By now, most of us on the blogopshere have heard about the undercounts and switched votes, vulnerability to hacking and the election-night crashes. Etcetera. Etcetera. But about halfway through this article, author Clive Thompson gets to the really scary part of this issue:
This has created an environment, critics maintain, in which the people who make and sell machines are now central to running elections. Elections officials simply do not know enough about how the machines work to maintain or fix them. When a machine crashes or behaves erratically on Election Day, many county elections officials must rely on the vendors — accepting their assurances that the problem is fixed and, crucially, that no votes were altered.

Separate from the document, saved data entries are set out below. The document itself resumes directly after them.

(** * Personal finance tracker: the request handlers of the server function

    A shallow embedding of the Hono server of the repository (the file that
    registers the routes under [/make-server-8b4b78bc/]) and the properties
    of its per-user key space, its budget aggregation and its handlers.

    - JSON values are the inductive [jsval]; numbers are IEEE 754 binary64
      floats (Rocq's primitive floats), strings are sequences of one-byte
      characters, objects are finite maps from property names to values.
    - The handlers run in a small state-and-exception monad [M] over a
      [world]: the key-value table, the trace of the store calls issued so
      far and the number of identifiers and timestamps drawn so far.
    - Everything outside the program is gathered in an [env]: the three
      conversions of the JavaScript runtime that the handlers can reach but
      that are not computed here, the identity provider, the random source,
      the clock and the availability of the store. *)

From Stdlib Require Import ZArith Ascii Floats Numbers.Cyclic.Int63.Uint63.
From stdpp Require Import gmap strings list fin_maps pretty.
(** C1, amended: a reading of the sensor is not negative, and its
    classification is a total function of it: every reading below 1000 ppm,
    zero included, is Normal, [1000, 2500) is Elevated, [2500, 5000) is High,
    [5000, 10000) is Severe, [10000, 30000) is Critical and every reading from
    30000 ppm up is Extreme, so a reading on a boundary is in the higher band
    and the fall-through value -1 is never produced.  Sensor overrange is
    covered by the last band: a reading whose [int] copy is negative is at
    least 32768 ppm, and it is Extreme. *)
Theorem classify_table : forall ppm : Z,
  0 <= ppm ->
  (ppm < 1000 -> classify ppm = Normal) /\
  (1000 <= ppm < 2500 -> classify ppm = Elevated) /\
  (2500 <= ppm < 5000 -> classify ppm = High) /\
  (5000 <= ppm < 10000 -> classify ppm = Severe) /\
  (10000 <= ppm < 30000 -> classify ppm = Critical) /\
  (30000 <= ppm -> classify ppm = Extreme) /\
  Normal <= classify ppm <= Extreme /\
  (to_int ppm < 0 -> 32768 <= ppm /\ classify ppm = Extreme).
Proof.
  intros ppm Hppm.
  assert (Hover : to_int ppm < 0 -> 32768 <= ppm).
  { intros Hneg. destruct (Z.lt_ge_cases ppm 32768) as [Hs|Hs]; [| exact Hs].
    rewrite to_int_small in Hneg by lia. lia. }
  unfold classify. rewrite band_cases.
  unfold Normal, Elevated, High, Severe, Critical, Extreme.
  split_comparisons; simpl; repeat split; intros; try lia;
    try (apply Hover; assumption);
    match goal with H : to_int ppm < 0 |- _ => apply Hover in H; lia end.
Qed.

Lemma classify_table_witness :
  classify 0 = Normal /\ classify 999 = Normal /\ classify 1000 = Elevated /\
  classify 2499 = Elevated /\ classify 2500 = High /\ classify 4999 = High /\
  classify 5000 = Severe /\ classify 9999 = Severe /\ classify 10000 = Critical /\
  classify 29999 = Critical /\ classify 30000 = Extreme /\
  (to_int 50001 = -15535 /\ classify 50001 = Extreme).
Proof.
  split_ands.
  - apply (classify_table 0); lia.
  - apply (classify_table 999); lia.
  - apply (classify_table 1000); lia.
  - apply (classify_table 2499); lia.
  - apply (classify_table 2500); lia.
  - apply (classify_table 4999); lia.
  - apply (classify_table 5000); lia.
  - apply (classify_table 9999); lia.
  - apply (classify_table 10000); lia.
  - apply (classify_table 29999); lia.
  - destruct (classify_table 30000) as (_ & _ & _ & _ & _ & H & _); [lia |].
    apply H. lia.
  - reflexivity.
  - destruct (classify_table 50001) as (_ & _ & _ & _ & _ & _ & _ & H); [lia |].
    apply H. reflexivity.
Defined.

(** The ThingSpeak branch of the chain is the branch of the readings from
    2500 ppm up, that is of the levels from High up. *)
Lemma band_telemetry : forall ppm,
  snd (band ppm) = (2500 <=? ppm) /\ snd (band ppm) = (High <=? classify ppm).
Proof.
  intros ppm. unfold classify, High. rewrite band_cases.
  repeat match goal with
  | |- context [?a <? ?b] => destruct (Z.ltb_spec a b)
  end; simpl; split; symmetry;
  first [apply Z.leb_le; lia | apply Z.leb_gt; lia].
Qed.

(** ** Tone duration *)

Lemma selectDuration_audible : forall ppm old,
  (1000 <= ppm < 5000 -> selectDuration ppm old = 2000) /\
  (5000 <= ppm < 10000 -> selectDuration ppm old = 1000) /\
  (10000 <= ppm -> selectDuration ppm old = 500).
Proof.
  intros ppm old. unfold selectDuration.
  split_comparisons; simpl; repeat split; intros; lia.
Qed.

Lemma selectDuration_below_1000 : forall ppm old,
  ppm < 1000 -> selectDuration ppm old = old.
Proof.
  intros ppm old H. unfold selectDuration.
  split_comparisons; simpl; lia.
Qed.

Lemma bind_Some : forall (A B : Type) (m : option A) (k : A -> option B) (b : B),
  bind m k = Some b -> exists a, m = Some a /\ k a = Some b.
Proof.
  intros A B m k b H. destruct m as [a|]; [| discriminate].
  exists a. split; [reflexivity | exact H].
Qed.

(** ** What the link operations leave alone *)

Section Frames.

Context {float : Type} {L : Type} {link : Stream L} {ftext : FloatText float}.

Lemma all_serial_app : forall a b : list (@Event float),
  all_serial a -> all_serial b -> all_serial (a ++ b).
Proof.
  unfold all_serial. intros a b Ha Hb. rewrite forallb_app, Ha, Hb. reflexivity.
Qed.

Lemma awaitResponse_frame : forall fuel startTime maxTime readResponse (s s' : @Sketch float L),
  awaitResponse fuel startTime maxTime readResponse s = Some s' ->
  core s' = core s /\ log s' = log s /\ countTrueCommand s' = countTrueCommand s.
Proof.
  induction fuel as [|fuel IH]; intros startTime maxTime readResponse s s'; simpl.
  - destruct (_ <? _); intros H; [discriminate | now inversion H].
  - destruct (_ <? _); [| intros H; now inversion H].
    destruct (stream_find readResponse (clock s) (esp8266 s)) as [[hit t'] l'].
    destruct hit; intros H.
    + inversion H; subst. repeat split.
    + apply IH in H. destruct H as (Hc & Hl & Hn).
      rewrite Hc, Hl, Hn. repeat split.
Qed.

Lemma sendCommand_frame : forall fuel command maxTime readResponse (s s' : @Sketch float L),
  sendCommand fuel command maxTime readResponse s = Some s' ->
  core s' = core s /\ found s' = false /\
  exists evs, log s' = log s ++ evs /\ all_serial evs.
Proof.
  intros fuel command maxTime readResponse s s'. unfold sendCommand.
  destruct (awaitResponse _ _ _ _ _) as [s5|] eqn:Hw; [| discriminate].
  apply awaitResponse_frame in Hw. destruct Hw as (Hc & Hl & _).
  unfold emit in Hl; simpl in Hl.
  change (core s5 = core s) in Hc.
  intros H; inversion H; subst s'; clear H.
  destruct (found s5) eqn:Hf; unfold emit; simpl; rewrite ?Hf; simpl.
  - split; [exact Hc | split; [reflexivity |]].
    eexists. rewrite Hl. rewrite <- !app_assoc. split; [reflexivity | reflexivity].
  - split; [exact Hc | split; [reflexivity |]].
    eexists. rewrite Hl. rewrite <- !app_assoc. split; [reflexivity | reflexivity].
Qed.

Lemma sendToThingSpeak_frame : forall fuel temperature humidity co2 (s s' : @Sketch float L),
  sendToThingSpeak fuel temperature humidity co2 s = Some s' ->
  core s' = core s /\ found s' = false /\
  exists evs, log s' = log s ++ CallSendToThingSpeak temperature humidity co2 :: evs /\
              all_serial evs.
Proof.
  intros fuel temperature humidity co2 s s' H. unfold sendToThingSpeak in H.
  apply bind_Some in H. destruct H as (s1 & H1 & H).
  apply bind_Some in H. destruct H as (s2 & H2 & H3).
  apply sendCommand_frame in H1, H2, H3.
  destruct H1 as (C1 & _ & e1 & L1 & S1).
  destruct H2 as (C2 & _ & e2 & L2 & S2).
  destruct H3 as (C3 & F3 & e3 & L3 & S3).
  split; [| split; [exact F3 |]].
  - rewrite C3. change (core s2 = core s). rewrite C2, C1. reflexivity.
  - exists (e1 ++ e2 ++ e3). split.
    + rewrite L3. change (log s2 ++ e3 = log s ++ CallSendToThingSpeak temperature humidity co2 :: e1 ++ e2 ++ e3).
      rewrite L2, L1. unfold emit. cbn [log set_log].
      rewrite <- !app_assoc. reflexivity.
    + auto using all_serial_app.
Qed.

Lemma connectToWiFi_frame : forall fuel (s s' : @Sketch float L),
  connectToWiFi fuel s = Some s' ->
  core s' = core s /\ exists evs, log s' = log s ++ evs /\ all_serial evs.
Proof.
  intros fuel s s' H. unfold connectToWiFi in H.
  apply bind_Some in H. destruct H as (s1 & H1 & H).
  apply bind_Some in H. destruct H as (s2 & H2 & H3).
  apply sendCommand_frame in H1, H2, H3.
  destruct H1 as (C1 & _ & e1 & L1 & S1).
  destruct H2 as (C2 & _ & e2 & L2 & S2).
  destruct H3 as (C3 & _ & e3 & L3 & S3).
  split.
  - rewrite C3, C2, C1. reflexivity.
  - exists (e1 ++ e2 ++ e3). split.
    + rewrite L3, L2, L1. rewrite <- !app_assoc. reflexivity.
    + auto using all_serial_app.
Qed.

Lemma alarm_events_serial : forall evs : list (@Event float),
  all_serial evs -> alarm_events evs = [] /\ uploads evs = O.
Proof.
  unfold all_serial, alarm_events, uploads.
  induction evs as [|e evs IH]; simpl; intros H; [split; reflexivity |].
  apply andb_true_iff in H. destruct H as [He Hs].
  destruct (IH Hs) as [Ia Iu].
  destruct e; simpl in *; try discriminate; rewrite ?Ia, ?Iu; split; auto.
Qed.

End Frames.

(** ** The buzzer system *)

Section Alarm.

Context {float : Type} {L : Type} {link : Stream L} {ftext : FloatText float}.

Lemma quiet_refl : forall s : @Sketch float L, quiet s s.
Proof. intros s. repeat split. Qed.

Lemma quiet_trans : forall s1 s2 s3 : @Sketch float L,
  quiet s1 s2 -> quiet s2 s3 -> quiet s1 s3.
Proof.
  unfold quiet. intros s1 s2 s3 (A1 & A2 & A3 & A4 & A5 & A6) (B1 & B2 & B3 & B4 & B5 & B6).
  repeat split; congruence.
Qed.

Lemma alarm_events_app : forall a b : list (@Event float),
  alarm_events (a ++ b) = alarm_events a ++ alarm_events b.
Proof. intros a b. unfold alarm_events. apply filter_app. Qed.

Lemma uploads_app : forall a b : list (@Event float),
  uploads (a ++ b) = (uploads a + uploads b)%nat.
Proof. intros a b. unfold uploads. rewrite filter_app, length_app. reflexivity. Qed.
Lemma kept_document lower e d :
  Loader.kept lower e = Some d ->
  Loader.is_file e = true /\ Loader.recognised lower e = true
  /\ Loader.read_text e = Loader.Text (Ingest.content d)
  /\ Ingest.id d = Loader.relative e
  /\ ~ blank (Ingest.content d).
Proof.
  unfold Loader.kept.
  destruct (Loader.is_file e); [| discriminate].
  destruct (Loader.recognised lower e); [| discriminate]. cbn [andb].
  destruct (Loader.read_text e) as [text | |]; try discriminate.
  destruct (Str.truthy (Some (Str.strip text))) eqn:Ht; [| discriminate].
  intros H. injection H as <-. repeat split.
  intros Hb. cbn [Ingest.content Loader.document_of] in Hb.
  rewrite (strip_blank _ Hb) in Ht. discriminate.
Qed.

(** X20. When no read fails with anything but a decoding error, the loader
    returns normally.  Its documents are, in the order of the enumeration,
    the entries that are files with the suffix [.md] or [.txt] (compared in
    lower case) whose text decodes and is not all white space; each document
    has the relative path as identifier and the text as content.
    Directories, other suffixes, undecodable files and blank files are
    skipped; a missing root gives no documents. *)
Theorem load_documents_from_path_keeps
    (lower : str -> str) (entries : list Loader.Entry) :
  (forall e, In e entries -> ~ Loader.read_fails lower e) ->
  exists docs,
    Loader.load_documents_from_path lower (Loader.Tree entries) = Ok docs
    /\ docs = omap (Loader.kept lower) entries
    /\ (length docs <= length entries)%nat
    /\ Forall (fun d =>
                 ~ blank (Ingest.content d)
                 /\ exists e, In e entries
                      /\ Loader.is_file e = true
                      /\ Loader.recognised lower e = true
                      /\ Loader.read_text e = Loader.Text (Ingest.content d)
                      /\ Ingest.id d = Loader.relative e) docs
    /\ Loader.load_documents_from_path lower Loader.Missing = Ok [].
Proof.
  intros Hno. exists (omap (Loader.kept lower) entries).
  split; [apply (scan_kept lower entries [] Hno) |]. split; [reflexivity |].
  split; [apply omap_length |]. split; [| reflexivity].
  apply Forall_forall. intros d Hd.
  apply list_elem_of_omap in Hd as (e & He & Hk).
  apply kept_document in Hk as (Hf & Hrec & Hread & Hid & Hnb).
  split; [exact Hnb |]. exists e. repeat split; try assumption.
  apply list_elem_of_In, He.
Qed.

Lemma load_documents_from_path_keeps_witness :
  exists docs,
    Loader.load_documents_from_path (fun s => s)
      (Loader.Tree
         [ {| Loader.path := py "/app/data/docs/a.md"; Loader.relative := py "a.md";
              Loader.name := py "a.md"; Loader.suffix := py ".md";
              Loader.is_file := true; Loader.read_text := Loader.Text (py "alpha") |};
           {| Loader.path := py "/app/data/docs/b.bin"; Loader.relative := py "b.bin";
              Loader.name := py "b.bin"; Loader.suffix := py ".bin";
              Loader.is_file := true; Loader.read_text := Loader.Failed OSError |};
           {| Loader.path := py "/app/data/docs/c.txt"; Loader.relative := py "c.txt";
              Loader.name := py "c.txt"; Loader.suffix := py ".txt";
              Loader.is_file := true; Loader.read_text := Loader.Undecodable |} ])
    = Ok docs
    /\ List.map Ingest.id docs = [py "a.md"].
Proof.
  match goal with
  | |- exists docs, Loader.load_documents_from_path ?lw (Loader.Tree ?es) = _ /\ _ =>
      destruct (load_documents_from_path_keeps lw es) as (docs & Hl & Hd & _)
  end.
  - intros e [<- | [<- | [<- | []]]] (Hf & Hrec & exc & Hread);
      try discriminate; try (vm_compute in Hrec; discriminate).
  - exists docs. split; [exact Hl |]. rewrite Hd. vm_compute. reflexivity.
Defined.

Lemma scan_fails lower pre : forall acc e post exc,
  (forall e', In e' pre -> ~ Loader.read_fails lower e') ->
  Loader.is_file e = true -> Loader.recognised lower e = true ->
  Loader.read_text e = Loader.Failed exc ->
  Loader.scan lower (pre ++ e :: post) acc = Raise exc.
Proof.
  induction pre as [| p pre IH]; intros acc e post exc Hno Hf Hrec Hread.
  - cbn. rewrite Hf, Hrec, Hread. reflexivity.
  - assert (Hrest : forall e', In e' pre -> ~ Loader.read_fails lower e')
      by (intros e' He'; apply Hno; right; exact He').
    pose proof (Hno p (or_introl eq_refl)) as Hp.
    cbn [app Loader.scan].
    destruct (Loader.is_file p) eqn:Hfp; cbn [negb]; [| eapply IH; eassumption].
    destruct (Loader.recognised lower p) eqn:Hrp; cbn [negb]; [| eapply IH; eassumption].
    destruct (Loader.read_text p) as [text | | exc'] eqn:Hreadp.
    + destruct (Str.truthy (Some (Str.strip text))); cbn [negb];
        eapply IH; eassumption.
    + eapply IH; eassumption.
    + exfalso. apply Hp. repeat split; eauto.
Qed.

(** X21. A read of a recognised file that fails with something else than a
    decoding error aborts the load: the loader raises that exception, and
    the documents read before it are not returned. *)
Theorem load_documents_from_path_aborts
    (lower : str -> str) (pre post : list Loader.Entry) (e : Loader.Entry) (exc : exn) :
  (forall e', In e' pre -> ~ Loader.read_fails lower e') ->
  Loader.is_file e = true -> Loader.recognised lower e = true ->
  Loader.read_text e = Loader.Failed exc ->
  Loader.load_documents_from_path lower (Loader.Tree (pre ++ e :: post)) = Raise exc.
Proof. intros Hno Hf Hrec Hread. apply scan_fails; assumption. Qed.

Lemma load_documents_from_path_aborts_witness :
  Loader.load_documents_from_path (fun s => s)
    (Loader.Tree
       ([ {| Loader.path := py "/app/data/docs/a.md"; Loader.relative := py "a.md";
             Loader.name := py "a.md"; Loader.suffix := py ".md";
             Loader.is_file := true; Loader.read_text := Loader.Text (py "alpha") |} ]
        ++ {| Loader.path := py "/app/data/docs/b.md"; Loader.relative := py "b.md";
              Loader.name := py "b.md"; Loader.suffix := py ".md";
              Loader.is_file := true; Loader.read_text := Loader.Failed OSError |}
           :: []))
  = Raise OSError.
Proof.
  apply load_documents_from_path_aborts.
  - intros e' [<- | []] (_ & _ & exc & Hread). discriminate.
  - reflexivity.
  - vm_compute. reflexivity.
  - reflexivity.
Defined.

(** ** The serialisation loses nothing *)

Lemma unhexdigit_hexdigit n : n < 16 -> unhexdigit (Str.hexdigit n) = n.
Proof.
  intros Hn. unfold unhexdigit, Str.hexdigit.
  destruct (N.ltb_spec n 10).
  - replace ((0x30 <=? 0x30 + n) && (0x30 + n <=? 0x39)) with true; [lia |].
    symmetry. apply andb_true_iff. split; apply N.leb_le; lia.
  - replace ((0x30 <=? 0x61 + (n - 10)) && (0x61 + (n - 10) <=? 0x39)) with false; [lia |].
    symmetry. apply andb_false_iff. right. apply N.leb_gt. lia.
Qed.

Lemma hex4_digits n :
  n < 0x10000 ->
  4096 * ((n / 4096) mod 16) + 256 * ((n / 256) mod 16)
  + 16 * ((n / 16) mod 16) + n mod 16 = n.
Proof.
  intros Hn.
  pose proof (N.Div0.div_mod n 16) as H1.
  pose proof (N.Div0.div_mod (n / 16) 16) as H2.
  pose proof (N.Div0.div_mod (n / 16 / 16) 16) as H3.
  rewrite !N.Div0.div_div in H2, H3. change (16 * 16) with 256 in *.
  rewrite ?N.Div0.div_div in H3. change (256 * 16) with 4096 in *.
  assert (H4 : n / 4096 < 16) by (apply N.Div0.div_lt_upper_bound; exact Hn).
  rewrite (N.mod_small _ _ H4). lia.
Qed.

Lemma unhex4_hex4 n x :
  n < 0x10000 ->
  exists a b c d,
    Json.hex4 n ++ x = a :: b :: c :: d :: x /\ unhex4 a b c d = n.
Proof.
  intros Hn. unfold Json.hex4. eexists _, _, _, _. split; [reflexivity |].
  unfold unhex4.
  rewrite !unhexdigit_hexdigit by (apply N.mod_upper_bound; discriminate).
  apply hex4_digits, Hn.
Qed.

Lemma below_1024 a : a < 1024 -> In a (List.map N.of_nat (seq 0 1024)).
Proof.
  intros Ha. rewrite <- (N2Nat.id a). apply in_map, in_seq. lia.
Qed.
Lemma toy_compare_neg (a b : string) :
  (Toy.localeAwareCompare a b <? 0) = negb (String.leb (Toy.lower b) (Toy.lower a)).
Proof.
  unfold Toy.localeAwareCompare.
  destruct (String.compare (Toy.lower a) (Toy.lower b)) eqn:E.
  - destruct (String.leb (Toy.lower b) (Toy.lower a)) eqn:F; [done|].
    apply string_compare_lt_leb in F. congruence.
  - apply string_compare_lt_leb in E. by rewrite E.
  - destruct (String.leb (Toy.lower b) (Toy.lower a)) eqn:F; [done|].
    apply string_compare_lt_leb in F. congruence.
Qed.

Lemma toy_collation_contract : @collation_contract Toy.platform.
Proof.
  assert (Htrans : forall x y z, String.leb x y = true -> String.leb y z = true ->
                                 String.leb x z = true).
  { intros x y z Hxy Hyz. apply Is_true_true.
    apply Is_true_true in Hxy, Hyz.
    exact (transitivity (R := String.le) Hxy Hyz). }
  assert (Hrefl : forall x, String.leb x x = true).
  { intros x. destruct (String.leb_total x x); done. }
  unfold collation_contract, strict_weak_order. simpl.
  split; [|split].
  - intros a. rewrite toy_compare_neg. by rewrite Hrefl.
  - intros a b c. rewrite !toy_compare_neg, !negb_true_iff. intros Hba Hcb.
    destruct (String.leb (Toy.lower c) (Toy.lower a)) eqn:Hca; [|done].
    destruct (String.leb_total (Toy.lower a) (Toy.lower b)) as [Hab|Hab];
      [|congruence].
    by rewrite (Htrans _ _ _ Hca Hab) in Hcb.
  - intros a b c. rewrite !toy_compare_neg, !negb_false_iff. intros Hba Hcb.
    by apply (Htrans _ _ _ Hcb Hba).
Qed.

Lemma toy_unreadable_contract : @unreadable_contract Toy.platform.
Proof.
  intros fs dir. simpl. unfold Toy.entries. by intros ->.
Qed.

(** ** Reading a row *)

Lemma data_in_range (m : DirModel) (r role : Z) (stringRole : string)
    (fi : QFileInfo.t) :
  mRoleMapping m !! stringRole = Some role ->
  FileNameRole <= role <= IsFileRole ->
  0 <= r ->
  mDirectoryContents m !! Z.to_nat r = Some fi ->
  data m r stringRole = data_switch fi role.
Proof.
  intros Hrole Hrange Hr Hfi.
  assert (Hlt : r < count m).
  { apply lookup_lt_Some in Hfi. unfold count. lia. }
  unfold data, index, rowCount, data_index. rewrite Hrole.
  replace (role <? FileNameRole) with false by lia.
  replace (role >? IsFileRole) with false by lia.
  replace (r <? 0) with false by lia.
  replace (r <? count m) with true by lia. simpl.
  replace (r <? 0) with false by lia.
  replace (r >=? count m) with false by lia. simpl.
  by rewrite Hfi.
Qed.

Lemma data_row_out_of_range (m : DirModel) (r : Z) (stringRole : string) :
  r < 0 \/ rowCount m <= r ->
  (data m r stringRole).1 = QVariant_invalid.
Proof.
  intros H. unfold data.
  destruct (mRoleMapping m !! stringRole) as [role|] eqn:Hrole; [|done].
  assert (Hidx : index m r 0 = QModelIndex_invalid).
  { unfold index. destruct (r <? 0) eqn:E; [done|]. simpl.
    replace (r <? rowCount m) with false by lia. done. }
  rewrite Hidx. unfold data_index. simpl.
  by destruct ((role <? FileNameRole) || (role >? IsFileRole)).
Qed.

Lemma in_range_lookup (m : DirModel) (r : Z) :
  0 <= r < rowCount m ->
  exists fi, mDirectoryContents m !! Z.to_nat r = Some fi.
Proof.
  unfold rowCount, count. intros Hr.
  apply lookup_lt_is_Some. lia.
Qed.

Lemma constructed_roles_lookup :
  populate_reverse DirModel_roles !! "fileName" = Some FileNameRole /\
  populate_reverse DirModel_roles !! "fileSize" = Some FileSizeRole /\
  populate_reverse DirModel_roles !! "isDir" = Some IsDirRole /\
  populate_reverse DirModel_roles !! "isFile" = Some IsFileRole.
Proof. vm_compute. done. Qed.

(** The table of the constructor: the eight roles of the class and the
    six names every item model starts with. *)
Lemma constructed_table :
  populate_reverse DirModel_roles =
  list_to_map [("fileName", FileNameRole); ("creationDate", CreationDateRole);
     ("modifiedDate", ModifiedDateRole); ("fileSize", FileSizeRole);
     ("iconSource", IconSourceRole); ("filePath", FilePathRole);
     ("isDir", IsDirRole); ("isFile", IsFileRole);
     ("display", 0); ("decoration", 1); ("edit", 2); ("toolTip", 3);
     ("statusTip", 4); ("whatsThis", 5)]%string.
Proof. vm_compute. reflexivity. Qed.
Lemma parse_keeps_every_message_witness :
  Sample.failWith Sample.formIssues Sample.formSchema Sample.badForm JsUndefined
  = Normal (SafeParseError Sample.formIssues)
  /\ plainPaths (recordedAll Shared.normalizeFormPath Sample.formIssues) = true
  /\ forallb (fun i => negb (isUnion i)) Sample.formIssues = true
  /\ exists es,
      parse Shared.normalizeFormPath (Sample.failWith Sample.formIssues)
        Sample.formSchema JsUndefined Sample.badForm
      = Normal {| value := None; output_errors := es |}
      /\ List.length (flat_map errors es) = 3.
Proof.
  split; [reflexivity|]. split; [reflexivity|]. split; [reflexivity|].
  destruct (parse_keeps_every_message Shared.normalizeFormPath
              (Sample.failWith Sample.formIssues) Sample.formSchema JsUndefined
              Sample.badForm Sample.formIssues eq_refl eq_refl)
    as [es [Hparse [_ Hplain]]].
  exists es. split; [exact Hparse|].
  exact (proj2 (Hplain eq_refl)).
Defined.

In essence, elections now face a similar outsourcing issue to that seen in the Iraq war, where the government has ceded so many core military responsibilities to firms like Halliburton and Blackwater that Washington can no longer fire the contractor. Vendors do not merely sell machines to elections departments. In many cases, they are also paid to train poll workers, design ballots and repair broken machines, for years on end.
“This is a crazy world,” complained Ion Sancho, the elections supervisor of Leon County in Florida. “The process is so under control by the vendor. The primary source of information comes only from the vendor, and the vendor has a conflict of interest in telling you the truth. The vendor isn’t going to tell me that his buggy software is why I can’t get the right time on my audit logs.”
There you have it. The vendor has a conflict of interest in telling you the truth. This is why I want the “free hand of the market” out of my elections. Touch-screen voting is complicated, it’s high-tech and requires computer literacy to fix bugs and crashed machines. It requires an expertise beyond the ken of most poll workers, who are senior citizens. But even the tech-savvy can’t handle the problems that have been experienced with this equipment. The manufacturer has to fix these problems. But voting machine manufacturers have a political agenda, just like any business owner will.
Why are we ceding control of our elections to the companies that make the voting machines? This is no small thing. People have died for the right to vote in this country. And we’re just giving it away to some corporation? Why?
One of my conservative readers, responding to an earlier post on this issue, observed, “I'd just as soon everybody mark their choices on serialized paper ballots and count them by hand, even if we have to wait a week to find out who won.” I actually agree. I don’t think it will take that long, but I’d rather it be late, and accurate vs. fast and wrong. It’s just too important.